第13章 好乖的桑小侯爷

“我说小侯爷,你能不能加把劲儿啊,怎么连六殿下你都跑不过啊?”

云影站在擂台中央,对着在训练场地被程最甩出去老远,还气喘吁吁的桑子郁道。

跑了五圈的桑子郁就连反驳的力气都没有了,撑着膝盖大口大口的呼吸,缓了好久才缓过来。

看到出现在练武场的谢忌规,痛骂道:“你们都不是好人!你们两个大骗子!”

谢忌规走到云影身侧,才看清桑子郁和程最二人身上绑着一根绳子。

程最在前面跑,桑子郁被迫在后面追,还不能停下,嘴里不停的骂谢忌规是骗子。

谢忌规欣然接受,“与我无关。

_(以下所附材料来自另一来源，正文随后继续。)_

(* ===== verification/FrameFacts.v ===== *)
(** * FrameFacts: reading inverts writing, frame by frame and on streams *)

From Stdlib Require Import Ascii.
From S2P Require Import Prelude Types Io Wire WireFacts WireCodec SpecBasic Spec091 Frame.

(** ** The reader loop *)

(** [for { frame, err := frames.ReadFrame(); if err != nil { ...; return };
    c.demux(frame) }]: the frames handed to [demux], in order, and how the
    loop ends.  A frame takes at least eight bytes. *)
Fixpoint reader_loop (fuel : nat) (r : rdr) : list frame * outcome frame :=
  match fuel with
  | O => ([], NoFuel)
  | S fuel' =>
      match ReadFrame r with
      | (Ok f, r') => let '(fs, o) := reader_loop fuel' r' in (f :: fs, o)
      | (o, _) => ([], o)
      end
  end.

Definition reader_frames (r : rdr) : list frame * outcome frame :=
  reader_loop (S (length (rd_bytes r))) r.

(** ** Frames that can be carried, and what is read back *)

Definition properties_ok (p : properties) : Prop :=
  shortstr_ok (p_ContentType p) = true /\
  shortstr_ok (p_ContentEncoding p) = true /\
  table_ok (p_Headers p) = true /\
  is_uint 8 (p_DeliveryMode p) /\
  is_uint 8 (p_Priority p) /\
  shortstr_ok (p_CorrelationId p) = true /\
  shortstr_ok (p_ReplyTo p) = true /\
  shortstr_ok (p_Expiration p) = true /\
  shortstr_ok (p_MessageId p) = true /\
  is_sint 64 (Time_unix (p_Timestamp p)) /\
  shortstr_ok (p_Type p) = true /\
  shortstr_ok (p_UserId p) = true /\
  shortstr_ok (p_AppId p) = true.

”

“你都不找借口解释一下的吗?”桑子郁喘着气道。

谢忌规讪讪一笑,“反正都是借口,又何必劳神?”

瞧见这魔鬼训练,谢忌规想到自己也曾走过这一遭,就长叹息以掩涕兮。

云影瞧见他,关切道:“训练场风大,王爷何不在房中休息?”

谢忌规拢了拢衣衫,深吸一口气,对云影将自己当个柔弱王爷养着的行为很是不满,转头问他,“是否需要我在此处表演一次倒拔垂杨柳?”

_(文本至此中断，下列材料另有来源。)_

Lemma Close_spec c :
  confirms_wf c ->
  exists c1 c', confirms_Close c = Ok c' /\ resolved false (fun _ => true) c c1 /\ same_deferred c1 c' /\
    confirms_wf c' /\ published c' = published c /\ listeners c' = [] /\
    forall l, l ∈ listeners c -> lclosed c' l = true /\ sent c' l = sent c l.
Proof.
  intros Hwf. destruct (resolve_table false (fun _ => true) c Hwf) as (c1 & E1 & H1).
  pose proof (resolved_wf _ _ _ _ H1 Hwf) as Hwf1. pose proof (rs_rest _ _ _ _ H1) as Er.
  destruct (close_all (listeners c1) c1) as (ch & E2 & Hch); [apply Hwf1|apply Hwf1|].
  unfold confirms_Close, deferred_Close.
  replace (for_each (resolve false) (map_to_list (confirmations c)) c) with (Ok c1) by (symmetry; exact E1).
  cbn [obind]. rewrite E2. cbn [obind]. exists c1. eexists. split_and!; [done|done|done| | |done|].
  - destruct Hwf1 as [W1 W2 W3 W4 W5 W6].
    split; [apply NoDup_nil_2|simpl; set_solver|exact W3|exact W4|exact W5|exact W6].
  - simpl. by rewrite Er.
  - intros l Hl. unfold lclosed, sent.
    change (chan_of (set_listeners [] (set_chans ch c1)) l) with (chan_of (set_chans ch c1) l).
    rewrite Hch. simpl. split; [|by rewrite Er].
    rewrite bool_decide_eq_true_2; [done|]. by rewrite Er.
Qed.

(** ** Properties *)

(** C10: confirmations that arrive one by one in any order (a permutation of
    the tags 1..n that were published) are all handed to every listener,
    each once and in the order of publishing. *)
Theorem resequence_any_order l n cs c :
  confirms_wf c -> l ∈ listeners c -> sent c l = [] -> expecting c = 1 -> sequencer c = ∅ ->
  published c = n -> n < 2 ^ 64 - 1 -> (DeliveryTag <$> cs) ≡ₚ seqZ 1 n ->
  exists c', for_each One cs c = Ok c' /\ expecting c' = n + 1 /\ sequencer c' = ∅ /\
    sent c' l ≡ₚ cs /\ DeliveryTag <$> sent c' l = seqZ 1 n.
Proof.
  intros Hwf Hl Hs He Hq Hp Hn Hcs. pose proof (cw_published c Hwf).
  destruct (Ones_sequencing l n cs [] c) as (c' & recv & E & Hsq & Hperm); [done|..].
  { split; try done; [lia|by rewrite Hs, He| | |]; rewrite ?Hs, ?Hq; try done.
    - intros x. rewrite lookup_empty. set_solver. }
  { rewrite app_nil_r, Hcs. apply NoDup_seqZ. }
  { intros y Hy. rewrite app_nil_r in Hy. assert (DeliveryTag y ∈ seqZ 1 n) as Hy'%elem_of_seqZ; [|lia].
    rewrite <- Hcs. by apply list_elem_of_fmap_2. }
  rewrite app_nil_r in Hperm. pose proof (sent_tag_range l n recv c') as Hrange.
  destruct Hsq as [Hwf' Hp' Hl' He' Hsent Hmem Hahead Hgap].
  assert (forall x, x ∈ recv -> 1 <= DeliveryTag x <= n) as Hb.
  { intros x Hx. assert (DeliveryTag x ∈ seqZ 1 n) as Hy'%elem_of_seqZ; [|lia].
    rewrite <- Hcs, <- Hperm. by apply list_elem_of_fmap_2. }
  assert (expecting c' = n + 1) as Ee.
  { destruct (Z.eq_dec (expecting c') (n + 1)); [done|].
    assert (expecting c' ∈ DeliveryTag <$> recv) as (x & Hx & Hin)%list_elem_of_fmap.
    { rewrite Hperm, Hcs. apply elem_of_seqZ. lia. }
    apply Hmem in Hin as [Hin|Hin]; [|rewrite <- Hx, Hgap in Hin by lia; done].
    assert (DeliveryTag x ∈ DeliveryTag <$> sent c' l) as Hs' by (by apply list_elem_of_fmap_2).
    rewrite Hsent in Hs'. apply elem_of_seqZ in Hs'. lia. }
  assert (sequencer c' = ∅) as Eq.
  { apply map_empty. intros t. destruct (sequencer c' !! t) as [x|] eqn:Ex; [|done].
    pose proof (cw_sequencer c' Hwf' t x Ex) as Ht. pose proof (Hahead t x Ex).
    assert (x ∈ recv) as Hx by (apply Hmem; right; congruence). apply Hb in Hx. lia. }
  exists c'. split_and!; [done|done|done| |by rewrite Hsent, Ee; f_equal; lia].
  rewrite <- Hperm. apply NoDup_Permutation.
  - apply (NoDup_fmap_1 DeliveryTag). rewrite Hsent. apply NoDup_seqZ.
  - apply (NoDup_fmap_1 DeliveryTag). rewrite Hperm, Hcs. apply NoDup_seqZ.
  - intros x. rewrite Hmem, Eq, lookup_empty. naive_solver.
Qed.

Lemma newConfirms_wf : confirms_wf newConfirms.
Proof. split; simpl; try done. apply NoDup_nil_2. Qed.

云影一阵见血,“训练场没有杨柳,门口倒是有一颗盛开的梅花树,要不王爷去收一些花来?”

谢忌规翻了个白眼,不再同他掰扯,“廖公公的事,查的怎么样了?”

云影道:“王爷料事如神,那廖公公的根被伤的及重,怕是以后都难造小人了。”

“别夸了,什么料事如神,”谢忌规找了个靠近火盆的椅子坐下,“他的根就是本王昨日折断的。”

云影震惊的望着他,“廖公公身手不凡,上次与他交手,五个回合便让他给逃脱了,你是如何抓到他的?”

“本王与他交手一日,并没讨到好处,若不是他的招式出现失误,被我看出端倪,这才得手,否则他这根,或许能保住。”

谢忌规丝毫没有技不如人的羞耻心,反倒是很乐意将与高手对战时的心得分享出来。

云影不知道想到什么,上下打量着他的衣裳,又看着他之前被血液浸染过的侧脸,眼底的嫌弃根本眼藏不住,后退半步远离他的动作很明显。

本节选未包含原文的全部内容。